Tali obbiettivi possono essere perseguiti sia attraverso la contrattazione collettiva, sia tramite il salario minimo legale, lasciando liberi gli stati nazionali di assumere la direzione che ritengono più aderente al loro contesto giuridico e sociale. La Direttiva prevede, in estrema sintesi, che i Paesi dell’Unione Europea dovrebbero garantire comunque una copertura dell’80% della contrattazione collettiva (limite rispettato da Austria, Belgio, Danimarca, Finlandia, Francia, Italia, Spagna e Svezia).
Al di sotto della già menzionata soglia gli Stati dovranno presentare, previa consultazione delle parti sociali, un piano d’azione alla Commissione Europea in funzione della promozione della contrattazione collettiva.
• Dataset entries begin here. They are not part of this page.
(** The loop writes the buffer where it belongs, or fails. *)
Lemma flash_write_loop_spec fuel d size es pos buf to ret :
  mtd_info d = Some (size, es) → (to + length buf ≤ size)%nat → bytes_ok buf →
  (length buf ≤ fuel)%nat → position_ok es pos to (length buf) → 0 ≤ ret →
  ∃ r d', flash_write_loop fuel es d pos buf to ret = Ret (r, d') ∧
    (0 ≤ r → contents d' = splice (contents d) to buf ∧ mtd_info d' = mtd_info d).
Proof.
  revert d pos buf to ret. induction fuel as [|fuel IH]; intros d pos buf to ret Hi Hto Hb Hf Hpos Hret.
  { destruct buf; [|cbn in Hf; lia]. eexists _, _. split; [done|]. by rewrite splice_nil. }
  destruct buf as [|b0 buf0]; [eexists _, _; split; [done|]; by rewrite splice_nil|].
  cbn [flash_write_loop]. set (buf := b0 :: buf0) in *.
  destruct (nor_geometry _ _ _ Hi) as (Hlen & k & Hk & Hk0 & Hmod).
  assert (0 < es)%nat as Hes0 by (assert (0 < 2 ^ k) by lia; lia).
  assert (0 < length buf)%nat by (unfold buf; cbn; lia).
  rewrite Hk, !land_pow2, lnot_pow2, <-Hk by done. rewrite <-!Nat2Z.inj_mod.
  destruct (block_of to es size) as (Hat & Hae & Ham & Hpm); [lia..|].
  destruct (_ || _) eqn:Hbr.
  - destruct (malloc_ok _); cbn [negb]; [|eexists _, _; split; [done|lia]].
    replace (Z.to_nat (Z.of_nat to - Z.of_nat (to mod es))) with (to - to mod es)%nat by lia.
    rewrite Nat2Z.id. set (a := (to - to mod es)%nat) in *. set (piece := (to mod es)%nat) in *.
    destruct (fd_read d a es) as [[rd p0]|] eqn:Hr; [|eexists _, _; split; [done|lia]].
    destruct (fd_read_block _ _ _ _ _ _ Hi Hae Hr) as [_ Hrl].
    rewrite Hrl, Nat.sub_diag, app_nil_r. set (ps := (length buf `min` (es - piece))%nat).
    assert (length (take ps buf) = ps) as Hps by (rewrite length_take; lia).
    unfold store. rewrite decide_True by lia. cbn [mbind outcome_bind].
    destruct (mtd_erase d a es) as [|d1] eqn:He; [eexists _, _; split; [done|lia]|].
    destruct (fd_write d1 a _) as [[[d2 pos2] ret2]|] eqn:Hw; [|eexists _, _; split; [done|lia]].
    destruct (piece_step d size es a piece (take ps buf) rd p0 d1 d2 pos2 ret2 Hi Hae)
      as (Hc2 & Hi2 & -> & ->); [lia|by apply bytes_ok_take|done..|]. rewrite Hat in Hc2. rewrite Hi in Hi2.
    destruct (IH d2 (a + es)%nat (drop ps buf) (to + ps)%nat (Z.of_nat es)) as (r & d' & -> & Hd');
      [done|rewrite length_drop; lia|by apply bytes_ok_drop|rewrite length_drop; lia| |lia|].
    { unfold position_ok. rewrite length_drop. destruct (decide (ps = length buf)).
      - left. right. lia.
      - right. assert (to + ps = a + es)%nat as -> by lia. split; [done|].
        rewrite <-Nat.Div0.add_mod_idemp_l, Ham. apply Nat.Div0.mod_same. }
    eexists _, _. split; [done|]. intros Hr0. destruct (Hd' Hr0) as [-> ->]. rewrite Hc2.
    split; [apply splice_take_drop; lia|congruence].
  - apply orb_false_iff in Hbr as [Hb1 Hb2%bool_decide_eq_false].
    destruct Hpos as [Hpos|[-> Halign]]; [lia|].
    destruct (mtd_erase d to es) as [|d1] eqn:He; [eexists _, _; split; [done|lia]|].
    destruct (fd_write d1 to _) as [[[d2 pos2] ret2]|] eqn:Hw; [|eexists _, _; split; [done|lia]].
    destruct (block_step d size es to (take es buf) d1 d2 pos2 ret2 Hi) as (Hc2 & Hi2 & -> & ->);
      [lia|rewrite length_take; lia|by apply bytes_ok_take|done..|]. rewrite Hi in Hi2.
    destruct (IH d2 (to + es)%nat (drop es buf) (to + es)%nat (Z.of_nat es)) as (r & d' & -> & Hd');
      [done|rewrite length_drop; lia|by apply bytes_ok_drop|rewrite length_drop; lia| |lia|].
    { right. split; [done|]. rewrite <-Nat.Div0.add_mod_idemp_l, Halign. apply Nat.Div0.mod_same. }
    eexists _, _. split; [done|]. intros Hr0. destruct (Hd' Hr0) as [-> ->]. rewrite Hc2.
    split; [apply splice_take_drop; lia|congruence].
Qed.
(* ===== verification/Io.v ===== *)
(** The monad of the drivers: a computation that reads and changes a state and can
    fail as C code can ([outcome]), its loops, and total-correctness reasoning
    about it.  The flash driver and the layer above it ([Mtdcore], [Mtdpart],
    [Raspi]) are written in it. *)

From S2P Require Import Prelude.

(** * The monad *)

Definition io (S A : Type) : Type := S → outcome (A * S).

#[export] Instance io_ret S : MRet (io S) := λ A a s, Ret (a, s).
#[export] Instance io_bind S : MBind (io S) := λ A B k c s,
  match c s with Ret (a, s) => k a s | Oob => Oob | NoFuel => NoFuel end.

Section Io.
Context {S : Type}.

Definition gets {A} (f : S → A) : io S A := λ s, Ret (f s, s).
Definition modify (f : S → S) : io S () := λ s, Ret ((), f s).
(** An access outside an object, or through a null pointer. *)
Definition oob {A} : io S A := λ _, Oob.
(** A loop that is still running, or a call that blocks for ever. *)
Definition stuck {A} : io S A := λ _, NoFuel.

Definition when (b : bool) (c : io S ()) : io S () := if b then c else mret ().

(** ** A loop of at most [p] rounds with an early exit

    [inl a]: go on with [a]; [inr b]: leave the loop with [b].  The recursion is
    on the binary number, so that a loop of a million rounds is a small term. *)
Fixpoint rounds {A B} (p : positive) (body : A → io S (A + B)) (a : A) : io S (A + B) :=
  match p with
  | xH => body a
  | xO p => r ← rounds p body a; match r with inl a => rounds p body a | inr b => mret (inr b) end
  | xI p =>
      r ← body a;
      match r with
      | inl a => r ← rounds p body a; match r with inl a => rounds p body a | inr b => mret (inr b) end
      | inr b => mret (inr b)
      end
  end.

(** * Total correctness

    [wp c Q s]: from [s] the computation returns, in a state that satisfies [Q]. *)
Definition wp {A} (c : io S A) (Q : A → S → Prop) (s : S) : Prop :=
  ∃ a s', c s = Ret (a, s') ∧ Q a s'.

Lemma wp_ret {A} (a : A) Q s : Q a s → wp (mret a) Q s.
Proof. by exists a, s. Qed.

Lemma wp_bind {A B} (c : io S A) (k : A → io S B) Q s :
  wp c (λ a, wp (k a) Q) s → wp (c ≫= k) Q s.
Proof.
  intros (a & s1 & Hc & b & s2 & Hk & HQ). exists b, s2. split; [|done].
  unfold mbind, io_bind. by rewrite Hc.
Qed.

Lemma wp_bind_inv {A B} (c : io S A) (k : A → io S B) Q s :
  wp (c ≫= k) Q s → wp c (λ a, wp (k a) Q) s.
Proof.
  intros (b & s2 & E & HQ). revert E. unfold mbind, io_bind. destruct (c s) as [[a s1]| |] eqn:Ec; [|done..].
  intros Ek. exists a, s1. split; [done|]. by exists b, s2.
Qed.

Lemma wp_mono {A} (c : io S A) (P Q : A → S → Prop) s :
  wp c P s → (∀ a s', P a s' → Q a s') → wp c Q s.
Proof. intros (a & s' & Hc & HP) HPQ. exists a, s'. auto. Qed.

Lemma wp_gets {A} (f : S → A) Q s : Q (f s) s → wp (gets f) Q s.
Proof. by eexists _, _. Qed.

Lemma wp_modify f Q s : Q () (f s) → wp (modify f) Q s.
Proof. by eexists _, _. Qed.

Lemma wp_when b c Q s :
  (b = true → wp c Q s) → (b = false → Q () s) → wp (when b c) Q s.
Proof. destruct b; cbn; intros H1 H2; [auto|apply wp_ret; auto]. Qed.

(** ** The loop rule

    Every round that goes on makes the measure smaller. *)
Section Rounds.
Context {A B : Type} (body : A → io S (A + B)) (I : Z → A → S → Prop) (Q : B → S → Prop).

Definition goes_on (n : Z) (r : A + B) (s : S) : Prop :=
  match r with inl a => ∃ n', n' ≤ n ∧ I n' a s | inr b => Q b s end.

Lemma rounds_measure p n a s :
  (∀ n a s, I n a s → wp (body a) (goes_on (n - 1)) s) →
  I n a s → wp (rounds p body a) (goes_on (n - Z.pos p)) s.
Proof.
  intros body_ok. revert n a s. assert (∀ m n r s, m ≤ n → goes_on m r s → goes_on n r s) as Hmono.
  { intros m n [a|b] s Hmn; [|done]. intros (n' & ? & ?). exists n'. split; [lia|done]. }
  induction p as [p IH|p IH|]; intros n a s Ha; cbn [rounds].
  - apply wp_bind. eapply wp_mono; [by apply body_ok|]. intros [a1|b] s1 H1; [|by apply wp_ret].
    destruct H1 as (n1 & Hn1 & H1). apply wp_bind. eapply wp_mono; [by eapply IH|].
    intros [a2|b] s2 H2; [|by apply wp_ret]. destruct H2 as (n2 & Hn2 & H2).
    eapply wp_mono; [by eapply IH|]. intros r s3. apply Hmono. lia.
  - apply wp_bind. eapply wp_mono; [by eapply IH|].
    intros [a2|b] s2 H2; [|by apply wp_ret]. destruct H2 as (n2 & Hn2 & H2).
    eapply wp_mono; [by eapply IH|]. intros r s3. apply Hmono. lia.
  - by apply body_ok.
Qed.

(** With a round for all of the measure, the loop leaves early. *)
Lemma wp_rounds p n a s (R : A + B → S → Prop) :
  I n a s → n < Z.pos p → (∀ n a s, I n a s → 0 ≤ n) →
  (∀ n a s, I n a s → wp (body a) (goes_on (n - 1)) s) →
  (∀ b s', Q b s' → R (inr b) s') →
  wp (rounds p body a) R s.
Proof.
  intros Ha Hp Hpos Hbody HR. eapply wp_mono; [by apply rounds_measure|]. intros [a'|b] s'; [|by apply HR].
  intros (n' & ? & H'). apply Hpos in H'. lia.
Qed.
End Rounds.

End Io.

(** Go through the code of a computation. *)
Ltac wp_step :=
  lazymatch goal with
  | |- wp (_ ≫= _) _ _ => apply wp_bind
  | |- wp (mret _) _ _ => apply wp_ret
  | |- wp (gets _) _ _ => apply wp_gets
  | |- wp (modify _) _ _ => apply wp_modify
  end.
Ltac wp_steps := repeat (wp_step; cbn beta iota).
Per quanto riguarda il salario minimo legale la Direttiva prevede che i Paesi membri istituiscano le procedure per la determinazione e l’aggiornamento dei salari minimi legali, indicando i criteri a cui attenersi. Inoltre, si deve segnalare che è prevista l’istituzione di organi consultivi a livello nazionale anche per la fissazione e l’aggiornamento dei minimi salariali in cui dovrebbero avere un ruolo fondamentale le parti sociali” si legge nella guida.